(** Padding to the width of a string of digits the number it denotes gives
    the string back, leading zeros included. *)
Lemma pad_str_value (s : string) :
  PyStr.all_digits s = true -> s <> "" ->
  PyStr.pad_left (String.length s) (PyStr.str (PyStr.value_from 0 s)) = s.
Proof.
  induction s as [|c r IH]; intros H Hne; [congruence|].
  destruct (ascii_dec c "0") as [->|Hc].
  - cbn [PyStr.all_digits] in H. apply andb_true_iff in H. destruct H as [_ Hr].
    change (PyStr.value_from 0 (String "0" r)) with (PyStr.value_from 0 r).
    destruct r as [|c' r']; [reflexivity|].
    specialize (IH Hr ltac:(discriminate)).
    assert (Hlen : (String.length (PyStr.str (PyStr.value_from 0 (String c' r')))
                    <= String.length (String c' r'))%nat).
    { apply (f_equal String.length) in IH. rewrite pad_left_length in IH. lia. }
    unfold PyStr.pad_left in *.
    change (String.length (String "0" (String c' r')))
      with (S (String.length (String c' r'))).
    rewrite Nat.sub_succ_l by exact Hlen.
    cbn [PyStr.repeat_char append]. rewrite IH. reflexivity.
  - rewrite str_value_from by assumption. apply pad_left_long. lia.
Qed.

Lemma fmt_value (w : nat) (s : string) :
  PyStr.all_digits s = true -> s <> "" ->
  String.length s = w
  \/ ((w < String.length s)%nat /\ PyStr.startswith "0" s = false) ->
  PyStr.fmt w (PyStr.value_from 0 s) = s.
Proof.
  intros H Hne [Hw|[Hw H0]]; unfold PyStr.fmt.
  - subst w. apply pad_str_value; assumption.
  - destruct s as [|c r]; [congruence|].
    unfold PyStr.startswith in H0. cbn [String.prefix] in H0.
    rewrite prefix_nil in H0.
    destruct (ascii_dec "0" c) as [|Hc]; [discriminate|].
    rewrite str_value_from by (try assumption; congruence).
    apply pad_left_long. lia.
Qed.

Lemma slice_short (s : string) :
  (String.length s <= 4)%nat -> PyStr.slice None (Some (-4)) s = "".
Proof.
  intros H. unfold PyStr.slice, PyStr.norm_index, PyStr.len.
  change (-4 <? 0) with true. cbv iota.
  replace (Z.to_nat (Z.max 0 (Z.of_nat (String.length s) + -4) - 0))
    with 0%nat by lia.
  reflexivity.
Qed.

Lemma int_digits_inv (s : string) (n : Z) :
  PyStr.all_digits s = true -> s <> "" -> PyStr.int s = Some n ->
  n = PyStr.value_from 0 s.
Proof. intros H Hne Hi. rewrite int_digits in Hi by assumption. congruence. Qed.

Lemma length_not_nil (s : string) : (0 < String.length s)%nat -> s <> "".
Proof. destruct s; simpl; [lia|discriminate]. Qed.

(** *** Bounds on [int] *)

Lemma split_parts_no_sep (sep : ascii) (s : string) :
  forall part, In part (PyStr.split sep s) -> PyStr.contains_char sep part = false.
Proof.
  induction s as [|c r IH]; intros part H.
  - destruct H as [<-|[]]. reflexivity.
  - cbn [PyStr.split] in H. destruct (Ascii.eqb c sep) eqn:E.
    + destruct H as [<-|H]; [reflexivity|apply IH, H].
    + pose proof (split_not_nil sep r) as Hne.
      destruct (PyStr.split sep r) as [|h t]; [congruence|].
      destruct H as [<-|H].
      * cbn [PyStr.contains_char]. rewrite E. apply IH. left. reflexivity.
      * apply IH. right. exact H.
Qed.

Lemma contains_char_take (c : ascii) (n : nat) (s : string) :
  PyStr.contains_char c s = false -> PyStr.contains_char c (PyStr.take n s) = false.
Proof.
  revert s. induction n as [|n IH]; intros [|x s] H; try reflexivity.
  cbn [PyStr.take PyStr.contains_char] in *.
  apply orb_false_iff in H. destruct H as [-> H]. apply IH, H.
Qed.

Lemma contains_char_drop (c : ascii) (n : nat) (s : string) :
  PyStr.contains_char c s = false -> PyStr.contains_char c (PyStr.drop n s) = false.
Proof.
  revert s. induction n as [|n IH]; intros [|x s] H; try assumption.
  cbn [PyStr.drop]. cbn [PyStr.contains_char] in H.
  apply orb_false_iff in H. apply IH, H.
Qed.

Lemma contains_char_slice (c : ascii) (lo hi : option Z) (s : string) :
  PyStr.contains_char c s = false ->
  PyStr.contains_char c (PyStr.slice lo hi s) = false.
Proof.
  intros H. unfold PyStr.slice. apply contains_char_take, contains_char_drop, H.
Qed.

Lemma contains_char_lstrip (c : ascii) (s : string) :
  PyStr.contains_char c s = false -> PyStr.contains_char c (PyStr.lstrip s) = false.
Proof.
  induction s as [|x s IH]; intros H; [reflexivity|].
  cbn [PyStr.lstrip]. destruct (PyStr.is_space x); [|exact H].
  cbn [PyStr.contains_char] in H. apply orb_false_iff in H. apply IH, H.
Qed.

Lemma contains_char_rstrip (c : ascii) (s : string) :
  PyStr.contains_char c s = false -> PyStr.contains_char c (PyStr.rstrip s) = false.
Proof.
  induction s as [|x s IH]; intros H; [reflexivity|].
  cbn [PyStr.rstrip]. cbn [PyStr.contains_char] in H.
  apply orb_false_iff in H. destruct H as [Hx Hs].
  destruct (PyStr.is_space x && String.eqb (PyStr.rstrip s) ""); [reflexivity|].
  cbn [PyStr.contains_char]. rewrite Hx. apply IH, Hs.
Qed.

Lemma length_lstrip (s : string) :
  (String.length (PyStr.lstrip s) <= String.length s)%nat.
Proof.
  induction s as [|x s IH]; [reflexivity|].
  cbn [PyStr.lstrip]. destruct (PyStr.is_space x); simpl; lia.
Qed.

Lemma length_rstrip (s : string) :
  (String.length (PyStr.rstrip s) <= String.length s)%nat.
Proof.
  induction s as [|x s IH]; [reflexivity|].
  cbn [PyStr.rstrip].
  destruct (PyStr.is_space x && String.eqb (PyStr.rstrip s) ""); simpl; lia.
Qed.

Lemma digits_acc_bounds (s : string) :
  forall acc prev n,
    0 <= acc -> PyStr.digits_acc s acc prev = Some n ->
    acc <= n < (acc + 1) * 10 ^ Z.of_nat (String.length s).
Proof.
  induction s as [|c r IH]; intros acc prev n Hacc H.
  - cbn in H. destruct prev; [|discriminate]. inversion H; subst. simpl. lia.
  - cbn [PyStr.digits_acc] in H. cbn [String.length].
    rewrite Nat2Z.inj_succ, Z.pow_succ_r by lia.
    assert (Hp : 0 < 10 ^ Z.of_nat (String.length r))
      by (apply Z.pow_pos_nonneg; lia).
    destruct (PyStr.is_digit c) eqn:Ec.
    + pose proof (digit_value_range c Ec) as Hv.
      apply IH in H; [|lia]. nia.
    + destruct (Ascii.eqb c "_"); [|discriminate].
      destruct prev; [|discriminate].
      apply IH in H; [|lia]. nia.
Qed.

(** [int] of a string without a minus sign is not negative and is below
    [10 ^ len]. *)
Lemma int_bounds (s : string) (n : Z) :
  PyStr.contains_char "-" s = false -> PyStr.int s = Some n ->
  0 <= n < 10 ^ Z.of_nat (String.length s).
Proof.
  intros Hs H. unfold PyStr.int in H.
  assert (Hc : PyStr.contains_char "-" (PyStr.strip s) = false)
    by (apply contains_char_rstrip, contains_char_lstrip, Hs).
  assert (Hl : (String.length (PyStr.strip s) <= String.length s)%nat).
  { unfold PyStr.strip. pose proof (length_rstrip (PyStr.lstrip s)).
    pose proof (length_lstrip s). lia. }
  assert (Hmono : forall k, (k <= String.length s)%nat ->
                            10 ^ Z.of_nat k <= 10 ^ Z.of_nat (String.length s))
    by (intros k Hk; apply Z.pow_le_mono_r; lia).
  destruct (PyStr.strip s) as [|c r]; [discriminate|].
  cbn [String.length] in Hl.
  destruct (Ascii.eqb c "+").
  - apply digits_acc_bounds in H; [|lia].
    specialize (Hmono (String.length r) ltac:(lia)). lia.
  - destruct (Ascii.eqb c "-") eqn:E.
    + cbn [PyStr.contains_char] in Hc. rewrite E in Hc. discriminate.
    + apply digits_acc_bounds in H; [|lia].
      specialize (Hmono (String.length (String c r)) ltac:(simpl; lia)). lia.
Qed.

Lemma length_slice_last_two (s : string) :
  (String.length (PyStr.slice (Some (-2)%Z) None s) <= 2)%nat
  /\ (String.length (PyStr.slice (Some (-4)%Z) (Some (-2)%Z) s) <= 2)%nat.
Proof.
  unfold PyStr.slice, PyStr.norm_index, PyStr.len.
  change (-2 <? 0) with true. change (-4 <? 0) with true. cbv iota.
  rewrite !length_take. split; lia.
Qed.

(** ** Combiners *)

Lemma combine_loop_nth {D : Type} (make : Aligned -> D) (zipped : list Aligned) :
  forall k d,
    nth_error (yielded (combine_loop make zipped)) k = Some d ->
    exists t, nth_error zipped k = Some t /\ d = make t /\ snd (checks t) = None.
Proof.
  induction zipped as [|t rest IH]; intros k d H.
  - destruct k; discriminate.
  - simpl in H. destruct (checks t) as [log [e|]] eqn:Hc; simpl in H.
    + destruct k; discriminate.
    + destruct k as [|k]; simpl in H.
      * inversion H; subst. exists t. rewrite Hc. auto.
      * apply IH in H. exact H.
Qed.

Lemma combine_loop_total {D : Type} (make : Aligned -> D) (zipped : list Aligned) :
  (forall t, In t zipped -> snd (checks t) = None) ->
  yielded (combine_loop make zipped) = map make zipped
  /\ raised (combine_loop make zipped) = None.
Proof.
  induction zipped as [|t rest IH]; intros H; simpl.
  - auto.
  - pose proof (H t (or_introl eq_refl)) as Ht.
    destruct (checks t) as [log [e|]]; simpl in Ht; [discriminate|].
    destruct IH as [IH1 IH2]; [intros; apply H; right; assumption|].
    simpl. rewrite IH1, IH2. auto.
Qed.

===

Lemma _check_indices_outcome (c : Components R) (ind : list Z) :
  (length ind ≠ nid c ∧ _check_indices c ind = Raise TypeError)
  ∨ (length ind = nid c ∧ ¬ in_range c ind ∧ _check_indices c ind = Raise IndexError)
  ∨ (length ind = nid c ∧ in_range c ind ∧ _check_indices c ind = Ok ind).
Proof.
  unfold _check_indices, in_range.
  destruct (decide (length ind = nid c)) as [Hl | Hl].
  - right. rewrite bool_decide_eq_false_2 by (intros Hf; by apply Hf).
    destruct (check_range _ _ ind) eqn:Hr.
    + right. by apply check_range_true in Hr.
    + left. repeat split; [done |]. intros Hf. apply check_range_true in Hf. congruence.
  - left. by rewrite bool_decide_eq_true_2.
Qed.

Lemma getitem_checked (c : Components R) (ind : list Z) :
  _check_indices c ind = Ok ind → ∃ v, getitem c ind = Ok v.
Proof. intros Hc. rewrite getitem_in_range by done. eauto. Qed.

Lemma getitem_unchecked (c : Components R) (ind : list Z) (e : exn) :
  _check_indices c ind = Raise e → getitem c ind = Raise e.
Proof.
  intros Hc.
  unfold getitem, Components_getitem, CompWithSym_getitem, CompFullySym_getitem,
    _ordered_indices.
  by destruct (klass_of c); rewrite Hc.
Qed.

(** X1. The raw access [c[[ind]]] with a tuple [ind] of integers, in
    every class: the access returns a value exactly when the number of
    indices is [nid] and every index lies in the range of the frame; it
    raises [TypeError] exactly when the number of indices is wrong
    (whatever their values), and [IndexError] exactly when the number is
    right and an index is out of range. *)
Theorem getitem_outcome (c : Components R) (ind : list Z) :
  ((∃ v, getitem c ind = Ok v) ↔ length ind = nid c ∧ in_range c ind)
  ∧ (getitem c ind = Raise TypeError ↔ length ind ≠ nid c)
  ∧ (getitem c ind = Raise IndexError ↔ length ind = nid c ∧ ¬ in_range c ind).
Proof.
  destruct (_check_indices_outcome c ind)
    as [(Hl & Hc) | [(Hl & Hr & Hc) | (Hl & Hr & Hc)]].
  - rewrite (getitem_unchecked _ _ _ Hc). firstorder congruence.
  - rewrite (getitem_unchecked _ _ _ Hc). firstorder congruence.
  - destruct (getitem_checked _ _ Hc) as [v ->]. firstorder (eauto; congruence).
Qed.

===

Goal of the exercise
What is needed is an exact copy of the lines above, from the one containing "(** Padding to" through the one containing "n = PyStr.value_from 0 s.", with nothing added.

Finished exercise
(** Padding to the width of a string of digits the number it denotes gives
    the string back, leading zeros included. *)
Lemma pad_str_value (s : string) :
  PyStr.all_digits s = true -> s <> "" ->
  PyStr.pad_left (String.length s) (PyStr.str (PyStr.value_from 0 s)) = s.
Proof.
  induction s as [|c r IH]; intros H Hne; [congruence|].
  destruct (ascii_dec c "0") as [->|Hc].
  - cbn [PyStr.all_digits] in H. apply andb_true_iff in H. destruct H as [_ Hr].
    change (PyStr.value_from 0 (String "0" r)) with (PyStr.value_from 0 r).
    destruct r as [|c' r']; [reflexivity|].
    specialize (IH Hr ltac:(discriminate)).
    assert (Hlen : (String.length (PyStr.str (PyStr.value_from 0 (String c' r')))
                    <= String.length (String c' r'))%nat).
    { apply (f_equal String.length) in IH. rewrite pad_left_length in IH. lia. }
    unfold PyStr.pad_left in *.
    change (String.length (String "0" (String c' r')))
      with (S (String.length (String c' r'))).
    rewrite Nat.sub_succ_l by exact Hlen.
    cbn [PyStr.repeat_char append]. rewrite IH. reflexivity.
  - rewrite str_value_from by assumption. apply pad_left_long. lia.
Qed.

Lemma fmt_value (w : nat) (s : string) :
  PyStr.all_digits s = true -> s <> "" ->
  String.length s = w
  \/ ((w < String.length s)%nat /\ PyStr.startswith "0" s = false) ->
  PyStr.fmt w (PyStr.value_from 0 s) = s.
Proof.
  intros H Hne [Hw|[Hw H0]]; unfold PyStr.fmt.
  - subst w. apply pad_str_value; assumption.
  - destruct s as [|c r]; [congruence|].
    unfold PyStr.startswith in H0. cbn [String.prefix] in H0.
    rewrite prefix_nil in H0.
    destruct (ascii_dec "0" c) as [|Hc]; [discriminate|].
    rewrite str_value_from by (try assumption; congruence).
    apply pad_left_long. lia.
Qed.

Lemma slice_short (s : string) :
  (String.length s <= 4)%nat -> PyStr.slice None (Some (-4)) s = "".
Proof.
  intros H. unfold PyStr.slice, PyStr.norm_index, PyStr.len.
  change (-4 <? 0) with true. cbv iota.
  replace (Z.to_nat (Z.max 0 (Z.of_nat (String.length s) + -4) - 0))
    with 0%nat by lia.
  reflexivity.
Qed.

Lemma int_digits_inv (s : string) (n : Z) :
  PyStr.all_digits s = true -> s <> "" -> PyStr.int s = Some n ->
  n = PyStr.value_from 0 s.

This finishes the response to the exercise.